LGBT health 2017 08 09() doi 10.1089/lgbt.2017.0002
Depression negatively impacts the health and well-being of gay and bisexual men (GBM). However, little is known about the contexts in which rural GBM live relative to those living in urban areas and their overall mental health. The aim of this study was to examine associations between population density and depressive symptoms and the role of internalized homonegativity and social support as potential mediators.
A nationally representative sample of 1071 GBM (mean age = 40.24) was enrolled. Participants provided their zip codes, which were categorized according to population density and rank-normalized.

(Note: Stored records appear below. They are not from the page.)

(** ** Segments, through the matcher of [PathGlob] *)
(** A renaming of the code units that keeps the star and gives no question mark: without question marks the two matchers are the same. *)
Definition renamed (c : N) : N := if N.eqb c STAR then STAR else (c + 64)%N.
Lemma renamed_star c : renamed c = STAR ↔ c = STAR.
Proof. unfold renamed. destruct (N.eqb_spec c STAR) as [->|Hne]; [done|]. unfold STAR, chr in *. cbn in *. lia. Qed.
Lemma renamed_question c : renamed c ≠ QUESTION.
Proof. unfold renamed. destruct (N.eqb_spec c STAR); unfold QUESTION, STAR, chr in *; cbn in *; lia. Qed.
#[local] Instance renamed_inj : Inj (=) (=) renamed.
Proof. intros c d. unfold renamed. destruct (N.eqb_spec c STAR), (N.eqb_spec d STAR); unfold STAR, chr in *; cbn in *; lia. Qed.
Lemma star_glob_renamed p t : star_glob p t ↔ segment_glob (renamed <$> p) (renamed <$> t).
Proof.
  split.
  - induction 1 as [|p t _ IH|p c t _ IH|p c t Hc _ IH]; cbn.
    + constructor.
    + by apply sg_star_stop.
    + by apply sg_star_eat.
    + apply sg_char; [by rewrite renamed_star|done].
  - remember (renamed <$> p) as p' eqn:Hp. remember (renamed <$> t) as t' eqn:Ht. intros H. revert p t Hp Ht.
    induction H as [|p' t' H IH|p' c t' H IH|p' c t' H IH|p' c t' Hc H IH]; intros p t Hp Ht.
    + symmetry in Hp, Ht. apply fmap_nil_inv in Hp, Ht. subst. constructor.
    + symmetry in Hp. apply fmap_cons_inv in Hp as (c & q & Hs & Hq & ->). symmetry in Hs. apply renamed_star in Hs as ->. apply st_stop. by apply IH.
    + symmetry in Ht. apply fmap_cons_inv in Ht as (d & u & _ & Hu & ->). pose proof Hp as Hp2. symmetry in Hp2. apply fmap_cons_inv in Hp2 as (c' & q & Hs & Hq & ->). symmetry in Hs. apply renamed_star in Hs as ->.
      apply st_eat. by apply IH.
    + symmetry in Hp. apply fmap_cons_inv in Hp as (c' & q & Hs & _ & _). symmetry in Hs. by apply renamed_question in Hs.
    + symmetry in Hp, Ht. apply fmap_cons_inv in Hp as (c' & q & Hs & Hq & ->). apply fmap_cons_inv in Ht as (d & u & Hd & Hu & ->).
      assert (d = c') as -> by (apply (inj renamed); congruence). apply st_char; [intros ->; apply Hc; by rewrite Hs|]. by apply IH.
Qed.
Lemma floor_step_renamed p t s : floor_step p t s = segment_step (renamed <$> p) (renamed <$> t) s.
Proof.
  unfold floor_step, segment_step. rewrite !list_lookup_fmap. destruct (t !! textIndex s) as [c|]; cbn.
  - destruct (p !! patternIndex s) as [d|]; cbn; [|by rewrite !bool_decide_false].
    rewrite (bool_decide_false (Some (renamed d) = Some QUESTION)) by (intros [=]; by apply (renamed_question d)). cbn.
    assert (Hstar : bool_decide (Some (renamed d) = Some STAR) = bool_decide (Some d = Some STAR)) by (apply bool_decide_ext; split; intros [= Hd]; f_equal; by apply renamed_star).
    assert (Heq : bool_decide (Some (renamed d) = Some (renamed c)) = bool_decide (Some d = Some c)) by (apply bool_decide_ext; split; [intros [= Hd%(inj renamed)]; by f_equal|by intros [= ->]]).
    rewrite Hstar, Heq. by destruct (bool_decide (Some d = Some STAR)).
  - f_equal. rewrite <- fmap_drop. induction (drop (patternIndex s) p) as [|d q IH]; [done|]. rewrite fmap_cons. cbn [drop_while]. destruct (decide (d = STAR)) as [->|Hne].
    + rewrite filter_cons_False by tauto. cbn. exact IH.
    + rewrite filter_cons_True by done. destruct (N.eqb_spec STAR (renamed d)) as [Hd|Hd]; [by destruct Hne; apply renamed_star|]. by rewrite !bool_decide_false by done.
Qed.
Lemma run_loop_ext {St R} (b b' : St → St + R) fuel s fb : (∀ s, b s = b' s) → run_loop b fuel s fb = run_loop b' fuel s fb.
Proof.
  intros Hext. unfold run_loop. f_equal. revert s. induction fuel as [|fuel IH]; intros s; [done|]. cbn. rewrite Hext. destruct (b' s); [apply IH|done].
Qed.
Lemma matchesSegment_decides p t : matchesSegment p t = true ↔ star_glob p t.
Proof.
  rewrite star_glob_renamed, <- segmentMatches_decides. unfold matchesSegment, segmentMatches, segment_fuel. rewrite !length_fmap. by rewrite (run_loop_ext _ _ _ _ _ (floor_step_renamed p t)).
Qed.
(** ** The list of questions for the human *)
Definition WORKING_STATE_MAX_ITEMS_PER_SECTION : nat := 20.
Definition WORKING_STATE_MAX_ITEM_CHARACTERS : nat := 300.
Definition isRefusedCodePoint (code : N) : bool :=
  existsb (λ range, in_range range.1 range.2 code) [(0, 8); (10, 31); (127, 127); (133, 133); (8232, 8233); (8234, 8238); (8294, 8297)]%N.
Definition isPrintableSingleLine (item : str) : bool := negb (existsb (point_is isRefusedCodePoint) (code_points item)).
Definition isNotHeading (item : str) : bool := negb (startsWith item (js "#")).
Definition section_item (item : str) : option str :=
  let trimmed := trim item in
  if Nat.leb 1 (length trimmed) && Nat.leb (length trimmed) WORKING_STATE_MAX_ITEM_CHARACTERS && isPrintableSingleLine trimmed && isNotHeading trimmed then Some trimmed else None.
Definition SectionSchema (items : list str) : option (list str) :=
  if Nat.leb (length items) WORKING_STATE_MAX_ITEMS_PER_SECTION then mapM section_item items else None.

(** ** Requests and answers *)
Record PlanQuestion := mkPlanQuestion
  { pq_id : str; pq_text : str; pq_class : str; pq_options : option (list str); pq_recommendation : option str; pq_paths : option (list str); pq_resolution : option ReproClaim; pq_reopens : option str }.
Record PlanQuestionBatch := mkPlanBatch
  { pb_managerId : str; pb_ticket : str; pb_planNoteId : str; pb_planNoteRev : Z; pb_questions : list PlanQuestion; humanClasses : list EscalatingClass; extraRules : list ExtraRule }.
Record OpinionDecision := mkOpinionDecision
  { od_question_id : str; od_verdict : ArbiterVerdict; od_decision : str; od_rationale : str; od_raise_to : option EscalatingClass; od_evidence : option ReproClaim }.
Record ArbiterOpinion := mkOpinion { op_batch_id : str; op_decisions : list OpinionDecision; op_criteria : CriteriaOpinion; op_reasons : list str }.
(** The listing refusal: its text and its hint. *)
Record EscalatedToHuman := mkEscalated { ea_escalationId : str; ea_questionIds : list str; ea_listRefusal : option (str * str) }.
Inductive ReopenKind := Review | Dispute.
#[export] Instance ReopenKind_eq_dec : EqDecision ReopenKind.
Proof. solve_decision. Defined.
Record ReopenPlan := mkReopenPlan { rp_kind : ReopenKind; rp_evidence : ReproClaim; rp_contested : option (str * str) }.
Record SubmittedPlanQuestions := mkSubmitted
  { sub_batchId : str; selfResolvedQuestionIds : list str; arbiterQuestionIds : list str; sub_human : option EscalatedToHuman; sub_reopened : list (str * ReopenKind * option str) }.
Record AuditedDecision := mkAudited
  { ad_questionId : str; ad_questionText : str; ad_verdict : ArbiterVerdict; ad_decision : str; ad_rationale : str; ad_raiseTo : option EscalatingClass; ad_evidence : option ReproClaim }.
Record RecordedOpinion := mkRecorded { ro_batchId : str; decidedQuestionIds : list str; escalatedQuestionIds : list str; ignoredQuestionIds : list str; ro_warnings : list str }.
(** What the service tells once its transaction is committed. *)
Inductive Notice := Journal (managerId : str) (entries : list str) | TellManager (managerId : str) (fromSessionId : option str) (body : str) | Raised (escalationId : str) | Resolved (escalationId : str).
Record EscalationQuestionView := mkQuestionView
  { qv_questionId : str; qv_text : str; qv_declaredClass : str; qv_effectiveClasses : list EscalatingClass; qv_status : QuestionStatus; qv_reason : option str; qv_options : option (list str);
    qv_recommendation : option str; qv_humanAnswer : option str; qv_answeredAt : option Z }.
Record EscalationView := mkView
  { ev_id : str; ev_managerId : str; ev_ticket : str; ev_status : EscalationStatus; ev_body : str; ev_createdAt : Z; ev_resolvedAt : option Z; ev_handoverRefusal : option HandoverRefusal; ev_questions : list EscalationQuestionView }.
(** What one call meets: the date, the ids it draws, which working states keep under the byte limit, the reopened ids whose decision cannot be read,
    the plan note (whether it is the mission note of a manager, its revision, whether an append throws and the revision after the appends) and the warnings of the journal. *)
Record Call := mkCall
  { now : Z; newBatchId : str; newEscalationId : str; fits : str → list str → bool; isUnreadable : str → bool;
    isMissionNote : bool; noteRev : option Z; appendThrows : bool; noteRevAfter : option Z; journalWarnings : list str }.

Definition CLASS_DISABLED_BY_PROJECT_REASON : str := js "class_disabled_by_project".
Definition ARBITER_DEFERRED_REASON : str := js "arbiter_deferred".
Definition ARBITER_UNAVAILABLE_REASON : str := js "arbiter_unavailable".
Definition ARBITER_QUOTA_REASON : str := js "arbiter_quota".
Definition ARBITER_DISPUTE_REASON : str := js "arbiter_dispute".
Definition PLAN_NOTE_UNAVAILABLE_WARNING : str := js "plan_note_unavailable".
Definition STATUS_OF_ROUTE (r : QuestionRoute) : QuestionStatus := match r with ToHuman => PendingHuman | ToSelf => SelfResolved | ToArbiter => Open end.
Definition reasonOf (routing : QuestionRouting) (reopen : option ReopenPlan) : option str :=
  if bool_decide (rp_kind <$> reopen = Some Dispute) then Some ARBITER_DISPUTE_REASON
  else if bool_decide (declared routing = None) then Some UNCLASSIFIED_LABEL
  else if bool_decide (route routing = ToArbiter) && Nat.ltb 0 (length (disabledByProject routing)) then Some CLASS_DISABLED_BY_PROJECT_REASON
  else None.
Definition withClass (classes : list EscalatingClass) (addedClass : EscalatingClass) : list EscalatingClass :=
  if bool_decide (addedClass ∈ classes) then classes else classes ++ [addedClass].
Definition handsToAHuman (verdict : ArbiterVerdict) (raiseTo : option EscalatingClass) : bool := bool_decide (verdict = VerdictNeedsHuman) || bool_decide (is_Some raiseTo).
Definition DASH : str := js " " ++ [8212%N] ++ js " ".
Definition journalEntryOf (ticket : str) (d : AuditedDecision) : str :=
  let outcome := if handsToAHuman (ad_verdict d) (ad_raiseTo d) then js "handed to the human" ++ match ad_raiseTo d with Some c => js " as " ++ class_text c | None => [] end else js "decided" in
  oneLine (ticket ++ js " " ++ ad_questionId d ++ js " " ++ outcome ++ js ": " ++ ad_decision d ++ DASH ++ ad_rationale d).
Definition opinion_text (o : CriteriaOpinion) : str := match o with Favourable => js "favourable" | Unfavourable => js "unfavourable" | NotAsked => js "not_asked" end.
Definition opinionMessageOf (ticket : str) (result : RecordedOpinion) (criteria : CriteriaOpinion) : str :=
  let decided := if Nat.ltb 0 (length (decidedQuestionIds result)) then js "decided " ++ join (js ",") (decidedQuestionIds result) else js "decided none" in
  let escalated := if Nat.ltb 0 (length (escalatedQuestionIds result)) then js "; handed to the human: " ++ join (js ",") (escalatedQuestionIds result) else [] in
  js "[arbiter] " ++ decided ++ js " on " ++ ticket ++ escalated ++ js "; criteria " ++ opinion_text criteria.
(** An empty text is falsy. *)
Definition truthy (text : option str) : option str := match text with Some [] => None | other => other end.
Definition questionViewOf (q : StoredQuestion) : EscalationQuestionView :=
  mkQuestionView (q_questionId q) (q_text q) (declaredClass q) (effectiveClasses q) (if bool_decide (q_status q = Answered) then Answered else PendingHuman) (truthy (q_reason q)) (q_options q)
    (truthy (q_recommendation q)) (truthy (humanAnswer q)) (answeredAt q).
Definition viewOfStored (t : tables) (e : StoredEscalation) : EscalationView :=
  mkView (esc_id e) (esc_managerId e) (esc_ticket e) (esc_status e) (esc_body e) (esc_createdAt e) (resolvedAt e) (handoverRefusal e) (questionViewOf <$> questionsOfEscalation t (esc_id e)).
Definition viewOf (id : str) : Tx EscalationView := found ← reads (λ t, findEscalation t id); match found with Some e => reads (λ t, viewOfStored t e) | None => refuse TypeError end.
Definition listByStatus (t : tables) (status : EscalationStatus) : list EscalationView := viewOfStored t <$> escalationsWithStatus t status.
Definition listOfManager (t : tables) (managerId : str) : list EscalationView := viewOfStored t <$> escalationsOfManager t managerId.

In a path analysis model adjusted for race/ethnicity, college education, age, and relationship status, higher population density was significantly associated with increased social support (B = 0.11, P = 0.002) and decreased internalized homonegativity (B = -0.06, P < 0.001). In turn, lower social support (B = -2.93, P < 0.001) and greater internalized homonegativity (B = 4.93, P < 0.001) were significantly associated with greater depressive symptoms. The indirect effects of population density on depression through social support (B = -0.33, P < 0.001) and internalized homonegativity (B = -0.31, P < 0.001) were statistically significant, suggesting evidence for mediation of the effects. CONCLUSIONS
These results indicate that living in less inhabited areas acts on depressive symptoms through mechanisms of lower social support and higher internalized homonegativity. These findings suggest that social contexts in which GBM live can affect mental health outcomes and indicate the need for further support and inclusion of GBM, especially in less inhabited areas.